もともと、日本国内で採取されたH5N3ウイルスの性状が1983年のペンシルバニアH5N2に近いとして早くから警告していたのは大槻教授自身である。我々の業界にとって彼は鳥インフルエンザに関しての先駆者であり業界の尊敬を集めて居た。彼は無論茨城での野鳥2000羽に対する動研の調査結果も承知して居る。過去のご自分の調査結果も含めて、野外に弱毒株が数多く存在し、またそれが強毒化する恐れのあることもご自分の実験でよくご承知である。
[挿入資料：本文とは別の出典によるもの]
(* ===== verification/Aes.v ===== *)
(** * AES: [crypt/internal/internal_aes.c] and [crypt/aes.c]

    The block cipher of [internal_aes.c] on a state of 16 bytes (row-major),
    and the modes of [aes.c] over a block function.  The library is built
    with [MUGGLE_CRYPT_OPTIMIZATION], which replaces the block function by
    code extracted from OpenSSL; the modes are therefore written over any
    block function, and the portable one modelled here is the instance.
    A state or buffer is a list of bytes; [None] is an access outside of it.
    Debug output is not modelled. *)
From Stdlib Require Import Btauto.
From S2P Require Import Prelude Utils Modes.

Open Scope check_scope.

Definition MUGGLE_AES_BLOCK_SIZE : Z := 16.

Definition s_muggle_aes_sbox : list Z :=
  [99; 124; 119; 123; 242; 107; 111; 197; 48; 1; 103; 43; 254; 215; 171; 118;
   202; 130; 201; 125; 250; 89; 71; 240; 173; 212; 162; 175; 156; 164; 114; 192;
   183; 253; 147; 38; 54; 63; 247; 204; 52; 165; 229; 241; 113; 216; 49; 21;
   4; 199; 35; 195; 24; 150; 5; 154; 7; 18; 128; 226; 235; 39; 178; 117;
   9; 131; 44; 26; 27; 110; 90; 160; 82; 59; 214; 179; 41; 227; 47; 132;
   83; 209; 0; 237; 32; 252; 177; 91; 106; 203; 190; 57; 74; 76; 88; 207;
   208; 239; 170; 251; 67; 77; 51; 133; 69; 249; 2; 127; 80; 60; 159; 168;
   81; 163; 64; 143; 146; 157; 56; 245; 188; 182; 218; 33; 16; 255; 243; 210;
   205; 12; 19; 236; 95; 151; 68; 23; 196; 167; 126; 61; 100; 93; 25; 115;
   96; 129; 79; 220; 34; 42; 144; 136; 70; 238; 184; 20; 222; 94; 11; 219;
   224; 50; 58; 10; 73; 6; 36; 92; 194; 211; 172; 98; 145; 149; 228; 121;
   231; 200; 55; 109; 141; 213; 78; 169; 108; 86; 244; 234; 101; 122; 174; 8;
   186; 120; 37; 46; 28; 166; 180; 198; 232; 221; 116; 31; 75; 189; 139; 138;
   112; 62; 181; 102; 72; 3; 246; 14; 97; 53; 87; 185; 134; 193; 29; 158;
   225; 248; 152; 17; 105; 217; 142; 148; 155; 30; 135; 233; 206; 85; 40; 223;
   140; 161; 137; 13; 191; 230; 66; 104; 65; 153; 45; 15; 176; 84; 187; 22].

Definition s_muggle_aes_inv_sbox : list Z :=
  [82; 9; 106; 213; 48; 54; 165; 56; 191; 64; 163; 158; 129; 243; 215; 251;
   124; 227; 57; 130; 155; 47; 255; 135; 52; 142; 67; 68; 196; 222; 233; 203;
   84; 123; 148; 50; 166; 194; 35; 61; 238; 76; 149; 11; 66; 250; 195; 78;
   8; 46; 161; 102; 40; 217; 36; 178; 118; 91; 162; 73; 109; 139; 209; 37;
   114; 248; 246; 100; 134; 104; 152; 22; 212; 164; 92; 204; 93; 101; 182; 146;
   108; 112; 72; 80; 253; 237; 185; 218; 94; 21; 70; 87; 167; 141; 157; 132;
   144; 216; 171; 0; 140; 188; 211; 10; 247; 228; 88; 5; 184; 179; 69; 6;
   208; 44; 30; 143; 202; 63; 15; 2; 193; 175; 189; 3; 1; 19; 138; 107;
   58; 145; 17; 65; 79; 103; 220; 234; 151; 242; 207; 206; 240; 180; 230; 115;
   150; 172; 116; 34; 231; 173; 53; 133; 226; 249; 55; 232; 28; 117; 223; 110;
   71; 241; 26; 113; 29; 41; 197; 137; 111; 183; 98; 14; 170; 24; 190; 27;
   252; 86; 62; 75; 198; 210; 121; 32; 154; 219; 192; 254; 120; 205; 90; 244;
   31; 221; 168; 51; 136; 7; 199; 49; 177; 18; 16; 89; 39; 128; 236; 95;
   96; 81; 127; 169; 25; 181; 74; 13; 45; 229; 122; 159; 147; 201; 156; 239;
   160; 224; 59; 77; 174; 42; 245; 176; 200; 235; 187; 60; 131; 83; 153; 97;
   23; 43; 4; 126; 186; 119; 214; 38; 225; 105; 20; 99; 85; 33; 12; 125].

Definition s_muggle_aes_mix_column : list Z :=
  [2; 3; 1; 1;
   1; 2; 3; 1;
   1; 1; 2; 3;
   3; 1; 1; 2].

Definition s_muggle_aes_inv_mix_column : list Z :=
  [14; 11; 13; 9;
   9; 14; 11; 13;
   13; 9; 14; 11;
   11; 13; 9; 14].

(** ** The block cipher *)

(** [b = b << 1], reduced; one turn of the loop of [galois_mul]. *)
Definition xtime (b : Z) : Z :=
  let t := Z.land b 128 in
  let b := u8 (Z.shiftl b 1) in
  if t =? 0 then b else Z.lxor b 27.

(** [while (a != 0)]; a byte is zero after eight shifts. *)
Fixpoint galois_loop (fuel : nat) (a b r : Z) : Z :=
  match fuel with
  | O => r
  | S fuel =>
      if a =? 0 then r
      else
        let r := if Z.land a 1 =? 0 then r else Z.lxor r b in
        galois_loop fuel (Z.shiftr a 1) (xtime b) r
  end.

Definition galois_mul (a b : Z) : Z := galois_loop 8 a b 0.

(** [state[i] ^= v]. *)
Definition xor_at (state : list Z) (i v : Z) : option (list Z) :=
  x ← rd state i; wr state i (Z.lxor x v).

(** One word of the round key, into the column [c] of the state. *)
Definition xor_word (state : list Z) (c w : Z) : option (list Z) :=
  state ← xor_at state c (Z.land (Z.shiftr w 24) 255);
  state ← xor_at state (c + 4) (Z.land (Z.shiftr w 16) 255);
  state ← xor_at state (c + 8) (Z.land (Z.shiftr w 8) 255);
  xor_at state (c + 12) (Z.land w 255).

(** The round key starts at [&rd_key[off]]. *)
Definition muggle_aes_add_round_key (state rd_key : list Z) (off : Z) : option (list Z) :=
  w ← rd rd_key off; state ← xor_word state 0 w;
  w ← rd rd_key (off + 1); state ← xor_word state 1 w;
  w ← rd rd_key (off + 2); state ← xor_word state 2 w;
  w ← rd rd_key (off + 3); xor_word state 3 w.

Definition sub_table (table state : list Z) : option (list Z) :=
  for_up (fun i state => x ← rd state i; y ← rd table x; wr state i y) 16 0 state.

Definition muggle_aes_sub_bytes (state : list Z) : option (list Z) :=
  sub_table s_muggle_aes_sbox state.

Definition muggle_aes_inv_sub_bytes (state : list Z) : option (list Z) :=
  sub_table s_muggle_aes_inv_sbox state.

(** [state[dst] = state[src]]. *)
Definition mv (dst src : Z) (state : list Z) : option (list Z) :=
  x ← rd state src; wr state dst x.

Definition muggle_aes_shift_rows (state : list Z) : option (list Z) :=
  t ← rd state 4;
  state ← mv 4 5 state; state ← mv 5 6 state; state ← mv 6 7 state;
  state ← wr state 7 t;
  t ← rd state 8; state ← mv 8 10 state; state ← wr state 10 t;
  t ← rd state 9; state ← mv 9 11 state; state ← wr state 11 t;
  t ← rd state 15;
  state ← mv 15 14 state; state ← mv 14 13 state; state ← mv 13 12 state;
  wr state 12 t.

Definition muggle_aes_inv_shift_rows (state : list Z) : option (list Z) :=
  t ← rd state 7;
  state ← mv 7 6 state; state ← mv 6 5 state; state ← mv 5 4 state;
  state ← wr state 4 t;
  t ← rd state 8; state ← mv 8 10 state; state ← wr state 10 t;
  t ← rd state 9; state ← mv 9 11 state; state ← wr state 11 t;
  t ← rd state 12;
  state ← mv 12 13 state; state ← mv 13 14 state; state ← mv 14 15 state;
  wr state 15 t.

(** One cell of the product of the coefficient matrix with the state. *)
Definition mix_cell (coef arr : list Z) (i j : Z) : option Z :=
  c0 ← rd coef (i * 4 + 0); a0 ← rd arr (0 * 4 + j);
  c1 ← rd coef (i * 4 + 1); a1 ← rd arr (1 * 4 + j);
  c2 ← rd coef (i * 4 + 2); a2 ← rd arr (2 * 4 + j);
  c3 ← rd coef (i * 4 + 3); a3 ← rd arr (3 * 4 + j);
  Some (Z.lxor (Z.lxor (Z.lxor (galois_mul c0 a0) (galois_mul c1 a1)) (galois_mul c2 a2))
               (galois_mul c3 a3)).

Definition mix (coef state : list Z) : option (list Z) :=
  arr ← copy_out state 0 16;
  for_up (fun i state =>
    for_up (fun j state =>
      v ← mix_cell coef arr i j; wr state (Z.lor (Z.shiftl i 2) j) v) 4 0 state) 4 0 state.

Definition muggle_aes_mix_column (state : list Z) : option (list Z) :=
  mix s_muggle_aes_mix_column state.

Definition muggle_aes_inv_mix_column (state : list Z) : option (list Z) :=
  mix s_muggle_aes_inv_mix_column state.

Record muggle_aes_subkeys := ASK { rd_key : list Z; rounds : Z }.

(** The body of [muggle_aes_encrypt] and [muggle_aes_decrypt] is a straight
    line of calls, given here as a list. *)
Inductive aes_call :=
| AddRoundKey (off : Z)
| SubBytes | ShiftRows | MixColumn
| InvSubBytes | InvShiftRows | InvMixColumn.

Definition do_call (key : list Z) (c : aes_call) (state : list Z) : option (list Z) :=
  match c with
  | AddRoundKey off => muggle_aes_add_round_key state key off
  | SubBytes => muggle_aes_sub_bytes state
  | ShiftRows => muggle_aes_shift_rows state
  | MixColumn => muggle_aes_mix_column state
  | InvSubBytes => muggle_aes_inv_sub_bytes state
  | InvShiftRows => muggle_aes_inv_shift_rows state
  | InvMixColumn => muggle_aes_inv_mix_column state
  end.

Fixpoint do_calls (key : list Z) (cs : list aes_call) (state : list Z) : option (list Z) :=
  match cs with
  | [] => Some state
  | c :: cs => state ← do_call key c state; do_calls key cs state
  end.

(** A round, and a last round, with the round key at [off]. *)
Definition enc_round (off : Z) : list aes_call :=
  [SubBytes; ShiftRows; MixColumn; AddRoundKey off].
Definition enc_last (off : Z) : list aes_call := [SubBytes; ShiftRows; AddRoundKey off].

Definition encrypt_calls (rounds : Z) : list aes_call :=
  [AddRoundKey 0] ++
  enc_round 4 ++ enc_round 8 ++ enc_round 12 ++ enc_round 16 ++ enc_round 20 ++
  enc_round 24 ++ enc_round 28 ++ enc_round 32 ++ enc_round 36 ++
  (if rounds =? 10 then enc_last 40
   else
     enc_round 40 ++ enc_round 44 ++
     (if rounds =? 12 then enc_last 48
      else if rounds =? 14 then enc_round 48 ++ enc_round 52 ++ enc_last 56
      else [])).

Definition dec_round (off : Z) : list aes_call :=
  [AddRoundKey off; InvMixColumn; InvShiftRows; InvSubBytes].
Definition dec_first (off : Z) : list aes_call := [AddRoundKey off; InvShiftRows; InvSubBytes].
だからこそ警告していたのである。

それが、鳥インフルエンザが国内でも現実のものとなり、國の研究予算もつき、研究者としての立場も180度転換すると、彼は養鶏業者の多くが呆れるくらい態度主張を豹変させた。いま彼は一転して野外におけるそれらの株を、すべて偽ワクチンのせいにしようとしている。それが全国に蔓延することを韓国の例から当然予測し、その責任をすべて欲に目のくらんだ養鶏業者のせいにしている。単純にして恐るべき陰謀である。かれは正に清浄国論の走狗となりはてた。ネットの笹山政策道場で指摘されたように、茨城の鳥インフルエンザ問題は、何一つ結論の出ないまま、裁判での被告人の有罪を幕引に使って終わらせようとしている。

その実態は<裸の王様>を見つめる多くの人達は既に気が付いて居る。笹山先生曰く「被告人の人達はお気の毒な感じ」である。それをこともあろうに諸般の情勢をよく知る指導的立場の人間が、証拠一つない偽ワク論を越えた<偽ワク>そのものを、結審に合わせて既成事実化しようと目論んで居る。その目的はただ一つ、繰り返すように、これからより精密になろうとしている検出技術により、当然発見されて来るであろう野外の弱毒株を、清浄国論に合わせて、すべて偽ワク、それも悪質養鶏業者の人為的行為によるものだと人々の脳裏に焼き付けさせたいがための策謀なのだ。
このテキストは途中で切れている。